As I watch and enjoy the big conference basketball tournament games this weekend I am wondering: should these games be going on at all? I know there is a lot of money involved, and I understand fan and player desire to have these games.
But the risk for so many people in such close quarters seems unnecessary. It is after all just a game. Should we be holding such events right now?
That’s what all spectator sports should be doing right now. The more social distancing we do now, the less of a disaster May and June will be. Exponential growth is a sonuvabitch.
The empty arena idea is weird. So much about the tournament is the atmosphere at the games, the crowd and the players feeding off each other. Take that away and you lose a lot what makes people want to watch in the first place. Canceling or postponing seems a better move than playing a vacant arena.

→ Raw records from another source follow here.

(* ===== verification/CpuControl.v ===== *)
(** * CPU governor control: the CPU part of cmd/agent/governor_control.go

    What applying a preset and putting the baseline back do to the cpufreq
    attributes of a node, over any [SysfsHost], and the reconcile of the CPU
    governor that runs them through the control loop. The planner's error
    texts are spelled out where a status carries them; "unsupported" texts
    too. *)

From S2P Require Import Prelude GoString GoFloat GoSlices Api Governor CpuGovernor Native Host Env CpuDiscovery GovernorLoop.

#[local] Open Scope string_scope.

(** ** The agent's switches *)

(** src/cmd/agent/governor_control.go:107-113 [governorConfig] *)
Record governorConfig := { gc_writes : bool; gc_restoreOnExit : bool }.

(** [boolEnv] of the agent is the controller manager's, word for word.
    src/cmd/agent/governor_control.go:115-120 [governorConfigFromEnv] *)
Definition governorConfigFromEnv (env : Environ) : governorConfig :=
  {| gc_writes := boolEnv env "GOVERNOR_WRITES" false;
     gc_restoreOnExit := boolEnv env "GOVERNOR_RESTORE_ON_EXIT" true |}.

(** ** Baselines as groups and writes *)

(** src/cmd/agent/governor_control.go:830-847 [cpuBaselineGroups] *)
Definition cpuBaselineGroups (f : CPUFacts) (b : option CPUGovernorBaseline) : list CPUGroup :=
  match b with
  | None => []
  | Some b =>
      omap (fun grp =>
        let members := filter (fun id => cpuListHas (cs_Policies grp) id = true) (cf_Policies f) in
        match members with
        | [] => None
        | _ => Some {| gr_Policies := members; gr_Governor := cs_Governor grp; gr_EPP := cs_EPP grp; gr_Boost := cs_Boost grp |}
        end) (cb_Groups b)
  end.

In the case of a relatively short event like the NCAAs, that might make sense, but with the other sports, we’re talking about big chunks of seasons at the very least. Wonder if people would rather watch a MLB or NBA game on TV without crowd noise, or have no season to watch at all? I bet people would rather at least be able to watch, given that they’re going to be going out less before too long.
We’re up against exponential growth here. As a header in the WaPo said this morning, “when a danger is growing exponentially, everything looks fine until it doesn’t.” We can speed up that growth or slow it down, with the main variable being how many people get exposed to how many other people in a given unit of time. And we want to slow that growth, flatten the curve, so we never hit the point where our medical resources are overloaded.
So really: one of our watchwords should be no unnecessary crowds. The crowds at sporting events are gratuitous, not necessary. Cut 'em out.
Except we’re not up against exponential growth. We’re up against logistic growth.
Remember when all those people were getting the flu? You should, because it just happened this year. And last year. And the year before. And the year before that. And yet, it never reached the entire population, nor even the entire unvaccinated population. The population it reached was much smaller than the population of those whom it could have reached.
First flu has natural stops. People who are vaccinated and people who may have some resistance because of prior exposures are less likely pass on the flu if exposed… Covid 19 is a new virus and there’s no vaccine. Also unlike flu we don’t know if there’s a “covid-19 season.” I’m not sure the comparisons work that well especially with the unknowns.
Most viruses are more common in cold weather but for this one we don’t know that now. That’s why flu shots are given out in the fall. In the southern hemisphere they give out shots in our spring season, their fall.
Not much difference until the virus hits some sort of resistance, meaning people who’ve been vaccinated or already exposed and have developed antibodies. By the time that it matters that this is a logistic curve rather than exponential, we’ll likely have tens of millions of Americans exposed to the coronavirus. I’d rather not take a chance that it’s capable of producing far more serious cases than our health system can handle, which is something that the flu hasn’t done in a century.
Well, yeah. Between people who’ve been vaccinated, and people who already have resistance due to being exposed and not catching it, or having been exposed to a similar strain in a different year, eventually the odds turn against the virus. And then warm weather comes along, and it’s game over.
Major kudos to the NBA - good for them for stepping up. It isn’t always easy to do the right thing, and this is going to cost them a ton of money. But it’s the right thing, and they’re not only doing it, they’re leading the way in doing it.
Note to the NCAA, NHL, MLB: if the NBA does this, you can too.